(* ===== verification/CliMain.v ===== *)
(** * The command-line tool from its arguments to its view ([crates/mempooloracle/examples/cli_tool.rs])

    [main] up to the view: the arguments choose a transport or the simulator,
    and a live source is connected.  How the tool ends is in CliShutdown.v. *)

From stdpp Require Import strings pretty.
From S2P Require Import Prelude Prog Float64 Mempool MempoolInv MempoolSpec Runtime TrackerRpc TrackerP2p.
From S2P Require Import CliArgs CliSnapshot CliLoops CliApp Simulation.

(** [Display] of [TrackerError] (lib.rs). *)
Definition show_error (e : TrackerError) : string :=
  match e with
  | Transport e => "alloy transport error: " +:+ e
  | Timeout_at stage => "timed out during " +:+ stage
  | Setup message => "transport setup failed: " +:+ message
  | FeatureDisabled feature => "feature `" +:+ feature +:+ "` is not enabled"
  | UnsupportedTransport what => "transport unsupported: " +:+ what
  end.

(** The transport for a source; [None] for the simulator. *)
Definition transport_of (source : DataSource) : option TrackerTransport :=
  match source with
  | Live url => Some (RpcTransport {| ws := url |})
  | P2p network nodes v4 =>
      Some (P2pTransport
        {| chain := network; bootnodes := nodes; discovery_v4 := v4; listen_addr := None;
           block_transport := Consensus {| implementation := Eth2Libp2p |} |})
  | Simulated => None
  end.

Definition connect_failure (source : DataSource) (e : TrackerError) : string :=
  match source with
  | P2p _ _ _ => "failed to connect mempool oracle p2p transport: " +:+ show_error e
  | _ => "failed to connect mempool oracle: " +:+ show_error e
  end.

(** How far [main] gets before the view starts. *)
Inductive Start :=
  | Exit2 (complaint : UsageError)              (* process::exit(2) *)
  | Failed (error : string)                     (* an io::Error is returned *)
  | RunLive (duration_secs : Z) (telemetry : RuntimeTelemetry)
  | RunSimulated (duration_secs : Z) (telemetry : Telemetry).

Section main.
Context `{Features} {TrustedPeer : Type} (from_str : string -> result TrustedPeer string).
Context (build : @NetworkConfig TrustedPeer -> result unit string).

(** The match on the source; the three answers are those of the RPC node. *)
Definition start_source (args : CliArgs) (connected block_sub pending_sub : Timed unit) : Start :=
  match transport_of (source args) with
  | Some transport =>
      match connect from_str build transport connected block_sub pending_sub with
      | Err e => Failed (connect_failure (source args) e)
      | Ok (inl pipe) => RunLive (duration_secs args) (telemetry pipe)
      | Ok (inr runtime) => RunLive (duration_secs args) (telemetry (p2p_pipe runtime))
      end
  | None => RunSimulated (duration_secs args) Telemetry_default
  end.

Definition main_start (env : Env) (argv : list string) (connected block_sub pending_sub : Timed unit)
    : Start :=
  match parse_args env argv with
  | Err complaint => Exit2 complaint
  | Ok args => start_source args connected block_sub pending_sub
  end.

End main.

(** ** Properties *)

(** With [--p2p] the tool never starts: arguments that are accepted for
    the P2P source end in an [io::Error] that names the refused transport or
    the missing feature, in every build; with the simulator they always start
    the view; and with a URL they start it exactly when the connection and
    both subscriptions succeed in time. *)
Theorem main_start_spec `{Features} {TrustedPeer : Type} (from_str : string -> result TrustedPeer string)
    build env argv args connected block_sub pending_sub :
  parse_args env argv = Ok args ->
  match source args with
  | P2p _ _ _ => exists e,
      main_start from_str build env argv connected block_sub pending_sub =
        Failed ("failed to connect mempool oracle p2p transport: " +:+ show_error e) /\
      (exists what, e = UnsupportedTransport what \/ e = FeatureDisabled what)
  | Simulated =>
      main_start from_str build env argv connected block_sub pending_sub =
        RunSimulated (duration_secs args) Telemetry_default
  | Live _ =>
      (exists t, main_start from_str build env argv connected block_sub pending_sub =
         RunLive (duration_secs args) t) <->
      connected = Answered (Ok tt) /\ block_sub = Answered (Ok tt) /\ pending_sub = Answered (Ok tt)
  end.
Proof.
  intros Hargs. unfold main_start. rewrite Hargs. unfold start_source.
  destruct (source args) as [url|network nodes v4|]; simpl; [| |done].
  - unfold connect_with_builder, connect_erased_provider, timed_out_or. split.
    + intros [t Ht]. destruct connected as [|[[]|]], block_sub as [|[[]|]], pending_sub as [|[[]|]];
        by try discriminate Ht.
    + intros (-> & -> & ->). by eexists.
  - unfold p2p_connect_with_config, check_config. simpl.
    destruct reth_p2p, (String.eqb network "mainnet"), consensus_p2p;
      eexists; (split; [done|]); eexists; by auto.
Qed.

Section witnesses.
#[local] Instance no_features : Features := MkFeatures false false.

Lemma main_start_spec_witness :
  main_start (TrustedPeer := unit) (fun _ => Err "") (fun _ => Ok tt) no_env ["--simulate"]
    TimedOut TimedOut TimedOut = RunSimulated 30 Telemetry_default.
Proof.
  exact (main_start_spec (TrustedPeer := unit) (fun _ => Err "") (fun _ => Ok tt) no_env ["--simulate"]
    {| duration_secs := 30; source := Simulated |} TimedOut TimedOut TimedOut eq_refl).
Defined.
End witnesses.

--------

> _About this task_: Look above for the line with "Definition start_source (args"; retype exactly that line, every line after it up to the line with "match connect from_str", and that line too, nothing else.

> _Your response_:
Definition start_source (args : CliArgs) (connected block_sub pending_sub : Timed unit) : Start :=
  match transport_of (source args) with
  | Some transport =>
      match connect from_str build transport connected block_sub pending_sub with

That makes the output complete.